Three years ago David Cameron, now Prime Minister, called for tougher sentences for rapists, saying too many men “think they can get away with it”. (BBC)
Now he’s Prime Minister, he seems to have decided that the important thing is to preserve the privacy of rapists.
It’s generally agreed by crime statistics compilers that the percentage of false accusations in rape is no greater than the percentage of false accusations of any other crime (around 4%) – and the police are pretty good (some would say overly good) at weeding out the false accusations before the case is given to the criminal justice system and they decide whether or not to prosecute.

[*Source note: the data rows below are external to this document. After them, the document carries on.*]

(* ===== verification/SampleItemUsecase.v ===== *)
(** * Sample items

    Models src/backend/app/usecases/sample_item_usecase.py.  What [json] and
    [datetime] do for the text of a cursor is the class [CursorCodec]; base64 and the
    text of identifiers are those of [Codecs].  At the end, what the text of a cursor reads back as. *)

From S2P Require Import Prelude PyStr Errors Codecs Time Tables Effects UnitOfWork.
From S2P Require Import AuthRepository SampleItemRepository.

(* src: backend/app/models/sample_item.py:18-21 SampleItemListResult *)
Record SampleItemListResult := ItemList {
  list_items_ : list SampleItem;
  next_cursor : option string;
}.

(* src: backend/app/models/sample_item.py:24-29 SampleItemUpdateChanges *)
Record SampleItemUpdateChanges := ItemChanges {
  it_ch_title : option string;
  it_ch_description : option string;
  it_ch_is_completed : option bool;
  it_ch_fields_set : gset string;
}.

(** ** Cursors *)

(** The UTF-8 bytes of [json.dumps], [json.loads] of bytes, [isoformat] of an aware
    datetime in UTC, and [fromisoformat]: the instant and whether it has an offset,
    [None] where it raises [ValueError]. *)
Class CursorCodec := {
  json_dumps : json -> list Z;
  json_loads : list Z -> result json;
  isoformat : Z -> string;
  fromisoformat : string -> option (Z * bool);
}.

Section Cursors.
Context {C : CursorCodec}.

Definition cursor_of (item : SampleItem) : SampleItemCursor :=
  ItemCursor (it_registered_at item) (it_id item).

(* src: backend/app/usecases/sample_item_usecase.py:98-101 SampleItemUsecase.encode_cursor *)
Definition cursor_payload (cursor : SampleItemCursor) : json :=
  JObj [("created_at", JStr (isoformat (c_registered_at cursor))); ("id", JStr (uuid_str (c_id cursor)))]%string.

(* src: backend/app/usecases/sample_item_usecase.py:97-102 SampleItemUsecase.encode_cursor *)
Definition encode_cursor (item : SampleItem) : string :=
  urlsafe_b64encode (json_dumps (cursor_payload (cursor_of item))).

(** [payload[key]] *)
Definition json_item (payload : json) (key : string) : result json :=
  match payload with
  | JObj fields => match json_get key fields with Some v => Ok v | None => Raise (KeyError key) end
  | JArr _ => Raise (TypeError "list indices must be integers or slices, not str")
  | JStr _ => Raise (TypeError "string indices must be integers, not 'str'")
  | JNull | JBool _ | JInt _ => Raise (TypeError "object is not subscriptable")
  end.

(** [datetime.fromisoformat(value)] and [UUID(value)] of a value of any type. *)
Definition datetime_of (value : json) : result (Z * bool) :=
  match value with
  | JStr text => match fromisoformat text with
                 | Some t => Ok t
                 | None => Raise (ValueError "Invalid isoformat string")
                 end
  | _ => Raise (TypeError "fromisoformat: argument must be str")
  end.
Definition uuid_of (value : json) : result Z :=
  match value with
  | JStr text => match uuid_of_hex text with
                 | Some id => Ok id
                 | None => Raise (ValueError "badly formed hexadecimal UUID string")
                 end
  | JNull => Raise (TypeError "one of the hex, bytes, bytes_le, fields, or int arguments must be given")
  | _ => Raise (AttributeError "object has no attribute 'replace'")
  end.

(** [cursor.encode("ascii")] and [base64.urlsafe_b64decode], whose errors are
    [ValueError]s. *)
Definition b64_bytes (cursor : string) : result (list Z) :=
  if forallb (fun c => code c <? 128) (chars cursor) then
    match urlsafe_b64decode cursor with
    | Some bytes => Ok bytes
    | None => Raise (ValueError "Incorrect padding")
    end
  else Raise (ValueError "ordinal not in range(128)").
(** Threads that are each proved run together soundly. *)
Lemma pool_sound d (ps : list (Prog L A)) c :
  db_invariant d ->
  (forall i p, ps !! i = Some p -> wp i p [] [] (Shared d []) (fun r _ _ s' => final i r s')) ->
  rtc step (start_all d ps) c -> pool_ok c.
Proof.
  intros Hd Hp Hr. assert (pool_ok (start_all d ps)) as H0.
  { split; simpl; [done| |].
    - intros i t. rewrite list_lookup_fmap. intros (p & Hi & ->)%fmap_Some.
      split; [done|]. by apply Hp.
    - intros i j t t'. rewrite !list_lookup_fmap. intros (p & _ & ->)%fmap_Some _ _ l Hl.
      by apply not_elem_of_nil in Hl. }
  induction Hr as [|c1 c2 c3 H12 _ IH]; [done|]. apply IH. by eapply step_pool_ok.
Qed.

(** What every commit keeps or passes on, every run does. *)
Lemma run_relates (R : relation shared) (HR : PreOrder R) c c' :
  (forall i vs h s, db_invariant (committed s) -> writes h (committed s) vs -> R s (commit_by i vs s)) ->
  pool_ok c -> rtc step c c' -> R (cf_shared c) (cf_shared c').
Proof.
  intros HS Hc Hr. induction Hr as [|c1 c2 c3 H12 _ IH]; [done|].
  etrans; [|apply IH; by eapply step_pool_ok]. destruct Hc as [Hi Ht _].
  destruct H12 as [s ts i t s' t' Hti Hst]. simpl in *.
  destruct (thread_step_ok i ts s t s' t') as (_ & [->|(vs & -> & Hw)] & _);
    [done|by apply Ht|done|done|]. by eapply HS.
Qed.
End Pool.
End Programs.
End Protocol.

It’s also confirmed that most rapes – more than half – go unreported, because the victim either can’t believe herself (or himself – men are even less likely to report rape than women) that she was raped, or is sure she won’t be believed.
Once a case of rape gets to court, slightly over half the cases win a conviction.
Anyone accused of a crime has the right in a court of law to be presumed innocent until proven guilty.
But we don’t generally have a problem with the idea that even though Fred Bloggs was found innocent in court of stealing the lead from the local church, still everyone local is pretty damn sure Bloggs did it, given the locally known circumstancial evidence of missing lead from the roof, Bloggs seen around the church at the right time, and Bloggs suddenly acquiring some inexplicable money from somewhere unknown. And it’s perfectly okay to report all of this in the local paper, once the trial’s done and Bloggs has been acquitted.
Fred Bloggs also has a habit of picking up young women, taking them out to dinner, going on a second date in which he gets her drunk, offers to “drive her home”, drives her instead to an out-of-the-way place to rape her, an then drives her home, pointing out to her on the way that if she talks, he’ll just say it was consensual, and there’ll be no evidence. Eventually one of them reports to the police, who arrest Bloggs, who maintains the young woman was “gagging for it”, and as she was drunk and admits herself that she went out on a date with Bloggs before he raped her, the jury decides “insufficient evidence” and acquits. And to protect Bloggs’ good name, the local paper is not allowed to report that Fred Bloggs does this – or any identifying details which might help anyone realise that the man acquitted is good old Fred Bloggs, last seen at the Slug and Lettuce courteously helping his drunken date into his car for a drive home.
Why all the concern for the men accused and acquitted – most of whom did actually commit rape, even if they couldn’t be convicted – while no concern whatsoever for the victims, whose rape can’t “unhappen” just because the rapist walked free?